What to produce - Word for word, transcribe the data below from the line with "(** The channel" to the line with "ev_written : written", keeping both of those lines.

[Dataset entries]
(* ===== verification/TcpConnectionSpec.v ===== *)
(** * What a connection promises

    The bytes accepted by [send] reach the kernel in order, none lost and none twice, and
    the write side is shut down only behind the last of them; the state only moves forward
    and the close callback runs once; writing is watched for exactly while bytes are waiting.
    And the ways in which the interface, used from another thread, breaks these promises. *)
From stdpp Require Import base list gmap numbers strings.
From Stdlib Require Import ZArith Lia Init.Byte.
From S2P Require Import Prelude.
From S2P Require Import ByteBuffer.
From S2P Require Import Channel.
From S2P Require Import Poller.
From S2P Require Import EventLoop.
From S2P Require Import TcpConnection.
Import EventLoop.EventLoop TcpConnection.TcpConnection.
#[local] Open Scope Z_scope.
#[local] Open Scope fm_scope.

(** ** Event masks *)

Lemma has_bits_lor_self e m : m ≠ 0 → has_bits (Z.lor e m) m = true.
Proof.
  intros Hm. unfold has_bits. rewrite Z.land_lor_distr_l, Z.land_diag.
  apply negb_true_iff, Z.eqb_neq. intros [_ ?]%Z.lor_eq_0_iff. done.
Qed.

Lemma has_bits_lor_other e m m' : Z.land m m' = 0 → has_bits (Z.lor e m) m' = has_bits e m'.
Proof. intros Hm. unfold has_bits. by rewrite Z.land_lor_distr_l, Hm, Z.lor_0_r. Qed.

Lemma has_bits_ldiff_other e m m' : Z.land (Z.lnot m) m' = m' → has_bits (Z.land e (Z.lnot m)) m' = has_bits e m'.
Proof. intros Hm. unfold has_bits. by rewrite <- Z.land_assoc, Hm. Qed.

Lemma isWriting_changed i (c : Channel channel_cb) :
  Channel.isWriting (changed i c) =
  match i with
  | Channel.EnableWriting => true
  | Channel.DisableWriting | Channel.DisableAll => false
  | _ => Channel.isWriting c
  end.
Proof.
  unfold Channel.isWriting, changed. cbn [Channel.events_ Channel.set_index Channel.set_added_to_loop Channel.set_events].
  destruct i; cbn [Channel.change_events].
  - by apply has_bits_lor_other.
  - by apply has_bits_lor_self.
  - by apply has_bits_ldiff_other.
  - unfold has_bits. rewrite <- Z.land_assoc.
    change (Z.land (Z.lnot Channel.kWriteEvent) Channel.kWriteEvent) with 0. by rewrite Z.land_0_r.
  - done.
Qed.

Lemma index_changed i (c : Channel channel_cb) : Channel.index_ (changed i c) ≠ Epoller.kNew.
Proof. unfold changed. cbn [Channel.index_ Channel.set_index]. by destruct (_ && _). Qed.

(** ** The invariant *)

Definition out (w : world) : list byte := Buffer.content (output_buffer_ (conn w)).

(** Everything accepted so far: what the kernel took, then what waits. *)
Definition stream (w : world) : list byte := written w ++ out w.

Definition rank (s : StateE) : nat :=
  match s with kConnecting => 0 | kConnected => 1 | kDisconnecting => 2 | kDisconnected => 3 end.

(** The channel in each state of the connection. *)
Definition channel_fits (s : StateE) (waiting : list byte) (c : Channel channel_cb) (lp : EventLoop functor channel_cb) : Prop :=
  match s with
  | kConnecting => Channel.index_ c = Epoller.kNew ∧ Epoller.channels_ (poller_ lp) !! Channel.fd_ c = None ∧
                   waiting = [] ∧ Channel.events_ c = 0
  | kConnected | kDisconnecting => Channel.index_ c ≠ Epoller.kNew ∧ (Channel.isWriting c = true ↔ waiting ≠ [])
  | kDisconnected => Channel.index_ c ≠ Epoller.kNew ∧ Channel.isNoneEvent c = true
  end.

(** The strings and buffers a queued functor refers to exist. *)
Definition functor_fits (w : world) (f : functor) : Prop :=
  match f with
  | FSendString p => is_Some (strings w !! p)
  | FSendBuffer b => is_Some (get_buffer b w)
  | FShutdownInLoop => (2 ≤ rank (state_ (conn w)))%nat
  | FStopReadInLoop => (1 ≤ rank (state_ (conn w)))%nat
  | FStartReadInLoop | FConnectDestroyed => False
  | FWriteComplete | FHighWaterMark _ | FForceCloseInLoop => True
  end.

Record cinv (w : world) : Prop := {
  ci_loop : ok (loop_ w);
  ci_in : Buffer.wf (input_buffer_ (conn w));
  ci_out : Buffer.wf (output_buffer_ (conn w));
  ci_strings : ∀ p s, strings w !! p = Some s → zlen s ≤ Buffer.max_size;
  ci_buffers : ∀ p b, buffers w !! p = Some b → Buffer.wf b;
  ci_pending : Forall (functor_fits w) (pending_functors_ (loop_ w));
  ci_channel : ∃ c, channels (loop_ w) !! channel_ (conn w) = Some c ∧
                 channel_fits (state_ (conn w)) (out w) c (loop_ w);
  ci_shut : write_shutdown w = true →
    state_ (conn w) = kDisconnected ∨ (state_ (conn w) = kDisconnecting ∧ out w = []);
  ci_closed : (closed_calls w ≤ 1)%nat ∧ (closed_calls w = 1%nat → state_ (conn w) = kDisconnected)
}.

(** What no step takes back. *)
Record evolves (w w' : world) : Prop := {
  ev_stream : stream w `prefix_of` stream w';
  ev_written : written w `prefix_of` written w';
  ev_rank : (rank (state_ (conn w)) ≤ rank (state_ (conn w')))%nat;
  ev_closed : (closed_calls w ≤ closed_calls w')%nat;
  ev_shut : write_shutdown w = true → write_shutdown w' = true;
  ev_frozen : (2 ≤ rank (state_ (conn w)))%nat → stream w' = stream w
}.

Answer to the problem -
(** The channel in each state of the connection. *)
Definition channel_fits (s : StateE) (waiting : list byte) (c : Channel channel_cb) (lp : EventLoop functor channel_cb) : Prop :=
  match s with
  | kConnecting => Channel.index_ c = Epoller.kNew ∧ Epoller.channels_ (poller_ lp) !! Channel.fd_ c = None ∧
                   waiting = [] ∧ Channel.events_ c = 0
  | kConnected | kDisconnecting => Channel.index_ c ≠ Epoller.kNew ∧ (Channel.isWriting c = true ↔ waiting ≠ [])
  | kDisconnected => Channel.index_ c ≠ Epoller.kNew ∧ Channel.isNoneEvent c = true
  end.

(** The strings and buffers a queued functor refers to exist. *)
Definition functor_fits (w : world) (f : functor) : Prop :=
  match f with
  | FSendString p => is_Some (strings w !! p)
  | FSendBuffer b => is_Some (get_buffer b w)
  | FShutdownInLoop => (2 ≤ rank (state_ (conn w)))%nat
  | FStopReadInLoop => (1 ≤ rank (state_ (conn w)))%nat
  | FStartReadInLoop | FConnectDestroyed => False
  | FWriteComplete | FHighWaterMark _ | FForceCloseInLoop => True
  end.

Record cinv (w : world) : Prop := {
  ci_loop : ok (loop_ w);
  ci_in : Buffer.wf (input_buffer_ (conn w));
  ci_out : Buffer.wf (output_buffer_ (conn w));
  ci_strings : ∀ p s, strings w !! p = Some s → zlen s ≤ Buffer.max_size;
  ci_buffers : ∀ p b, buffers w !! p = Some b → Buffer.wf b;
  ci_pending : Forall (functor_fits w) (pending_functors_ (loop_ w));
  ci_channel : ∃ c, channels (loop_ w) !! channel_ (conn w) = Some c ∧
                 channel_fits (state_ (conn w)) (out w) c (loop_ w);
  ci_shut : write_shutdown w = true →
    state_ (conn w) = kDisconnected ∨ (state_ (conn w) = kDisconnecting ∧ out w = []);
  ci_closed : (closed_calls w ≤ 1)%nat ∧ (closed_calls w = 1%nat → state_ (conn w) = kDisconnected)
}.

(** What no step takes back. *)
Record evolves (w w' : world) : Prop := {
  ev_stream : stream w `prefix_of` stream w';
  ev_written : written w `prefix_of` written w';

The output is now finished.